_Input data_.
(** C2. [save_upload_with_limit] keeps the destination file within the
    ceiling at every turn of its loop and never takes more than the
    ceiling plus one chunk from the stream; over the ceiling it fails with
    the 413 "too large" error and leaves no file; otherwise it returns the
    number of bytes of the stream and the file holds them.  The turns are
    those of the function itself: the body of its [try] is the loop, run
    on the file it has just opened, the state the body ends in is the
    state of the loop's last turn, with the file within the ceiling and,
    at a refusal, less than one chunk below it, and the result of the
    function is read off that state. *)
Theorem save_upload_with_limit_ceiling
    (upload : UploadFile) (dest : path) (max_bytes : Z) (w w1 : world) :
  0 <= max_bytes ->
  mkdir_parents (parent dest) w = (Ok tt, w1) ->
  node_at (fs w1) dest <> Some Dir ->
  let size := Z.of_nat (length (file upload)) in
  (forall n,
      let '(_, st, w') :=
        copy_loop dest max_bytes n {| unread := file upload; written := 0 |}
          (with_fs (insert dest (File [])) w1) in
      disk_size dest w' <= max_bytes
      /\ written st <= max_bytes + Z.of_nat CHUNK
      /\ unread st = drop (Z.to_nat (written st)) (file upload))
  /\ (max_bytes < size ->
      exists w',
        save_upload_with_limit upload dest max_bytes w = (Raise (too_large max_bytes), w')
        /\ fs w' !! dest = None)
  /\ (size <= max_bytes ->
      exists w',
        save_upload_with_limit upload dest max_bytes w = (Ok size, w')
        /\ fs w' !! dest = Some (File (file upload)))
  /\ (exists s st w',
        copy_loop dest max_bytes (S (length (file upload)))
          {| unread := file upload; written := 0 |}
          (with_fs (insert dest (File [])) w1) = (s, st, w')
        /\ s <> Copying
        /\ save_upload_body upload dest max_bytes w1
           = (match s with
              | Finished => Ok (written st)
              | _ => Raise (too_large max_bytes)
              end, w')
        /\ disk_size dest w' <= max_bytes
        /\ (s = TooLarge -> max_bytes - Z.of_nat CHUNK < disk_size dest w')
        /\ save_upload_with_limit upload dest max_bytes w
           = match s with
             | Finished => (Ok (written st), w')
             | _ => (Raise (too_large max_bytes), with_fs (delete dest) w')
             end).
Proof.
  intros Hmax Hmk Hnd size.
  set (start := {| unread := file upload; written := 0 |}).
  set (w2 := with_fs (insert dest (File [])) w1).
  assert (Hstart : copy_post dest max_bytes (file upload) Copying start w2).
  { exists []. subst w2 start. cbn [fs with_fs unread written length app].
    rewrite lookup_insert_eq. repeat split. lia. }
  assert (Hdest : dest <> []) by (intros ->; apply Hnd; reflexivity).
  split; [|split; [|split]].
  - intros n. pose proof (copy_loop_post dest max_bytes (file upload) n start w2 Hstart) as H.
    destruct (copy_loop dest max_bytes n start w2) as [[s st] w'].
    destruct H as (d & Hd & Hle & Hs). unfold disk_size. rewrite Hd.
    destruct s.
    + destruct Hs as (Hs & Hw). rewrite Hw, Nat2Z.id, <- Hs, drop_app_length.
      repeat split; lia.
    + destruct Hs as (Hs & Hw & Hu). rewrite Hw, Nat2Z.id, Hu, <- Hs, drop_all.
      repeat split; lia.
    + destruct Hs as (chunk & Hs & Hw & Hc & Hgt).
      rewrite Hw, <- Nat2Z.inj_add, Nat2Z.id, <- Hs, app_assoc, <- length_app, drop_app_length.
      rewrite length_app. repeat split; lia.
  - intros Hbig. unfold save_upload_with_limit, bind at 1. rewrite Hmk.
    unfold try_except, save_upload_body, bind.
    rewrite (open_wb_ok dest w1 Hnd (mkdir_parents_dir _ _ _ Hmk)). fold w2. fold start.
    pose proof (copy_loop_post dest max_bytes (file upload)
                  (S (length (file upload))) start w2 Hstart) as H.
    pose proof (copy_loop_ends dest max_bytes (S (length (file upload))) start w2) as He.
    destruct (copy_loop dest max_bytes (S (length (file upload))) start w2) as [[s st] w'].
    destruct H as (d & Hd & Hle & Hs). destruct s.
    + exfalso. apply He; [cbn; lia | reflexivity].
    + exfalso. destruct Hs as (-> & _). subst size. lia.
    + exists (with_fs (delete dest) w'). unfold too_large. cbn match.
      unfold bind. rewrite (remove_quietly_file dest d w' Hd Hdest).
      split; [reflexivity|]. apply lookup_delete_eq.
  - intros Hfit. unfold save_upload_with_limit, bind at 1. rewrite Hmk.
    unfold try_except, save_upload_body, bind.
    rewrite (open_wb_ok dest w1 Hnd (mkdir_parents_dir _ _ _ Hmk)). fold w2. fold start.
    pose proof (copy_loop_post dest max_bytes (file upload)
                  (S (length (file upload))) start w2 Hstart) as H.
    pose proof (copy_loop_ends dest max_bytes (S (length (file upload))) start w2) as He.
    destruct (copy_loop dest max_bytes (S (length (file upload))) start w2) as [[s st] w'].
    destruct H as (d & Hd & Hle & Hs). destruct s.
    + exfalso. apply He; [cbn; lia | reflexivity].
    + destruct Hs as (-> & Hw & _). exists w'. rewrite Hw. split; [reflexivity | exact Hd].
    + exfalso. destruct Hs as (chunk & Hs & Hw & _ & Hgt).
      assert (length (file upload) = length d + length chunk + length (unread st))%nat
        by (rewrite <- Hs, !length_app; lia).
      subst size. lia.
  - pose proof (copy_loop_post dest max_bytes (file upload)
                  (S (length (file upload))) start w2 Hstart) as H.
    pose proof (copy_loop_ends dest max_bytes (S (length (file upload))) start w2) as He.
    destruct (copy_loop dest max_bytes (S (length (file upload))) start w2)
      as [[s st] w'] eqn:Hloop.
    assert (Hs' : s <> Copying) by (apply He; cbn; lia).
    destruct H as (d & Hd & Hle & Hs).
    assert (Hbody : save_upload_body upload dest max_bytes w1
                    = (match s with
                       | Finished => Ok (written st)
                       | _ => Raise (too_large max_bytes)
                       end, w')).
    { unfold save_upload_body, bind.
      rewrite (open_wb_ok dest w1 Hnd (mkdir_parents_dir _ _ _ Hmk)). fold w2. fold start.
      rewrite Hloop. destruct s; [contradiction | reflexivity | reflexivity]. }
    exists s, st, w'. split; [reflexivity|]. split; [exact Hs'|]. split; [exact Hbody|].
    split; [unfold disk_size; rewrite Hd; exact Hle|]. split.
    + intros ->. destruct Hs as (chunk & _ & Hw & Hc & Hgt).
      unfold disk_size. rewrite Hd. lia.
    + unfold save_upload_with_limit, bind at 1. rewrite Hmk.
      unfold try_except. rewrite Hbody.
      destruct s; [contradiction | reflexivity |].
      unfold too_large. cbn match.
      unfold bind. rewrite (remove_quietly_file dest d w' Hd Hdest). reflexivity.
Qed.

_The task_. Begin with the top line of the material and go as far as the line with "Theorem save_upload_with_limit_ceiling". Set down those lines exactly, both ends included, and nothing more.

_Response area_.
(** C2. [save_upload_with_limit] keeps the destination file within the
    ceiling at every turn of its loop and never takes more than the
    ceiling plus one chunk from the stream; over the ceiling it fails with
    the 413 "too large" error and leaves no file; otherwise it returns the
    number of bytes of the stream and the file holds them.  The turns are
    those of the function itself: the body of its [try] is the loop, run
    on the file it has just opened, the state the body ends in is the
    state of the loop's last turn, with the file within the ceiling and,
    at a refusal, less than one chunk below it, and the result of the
    function is read off that state. *)
Theorem save_upload_with_limit_ceiling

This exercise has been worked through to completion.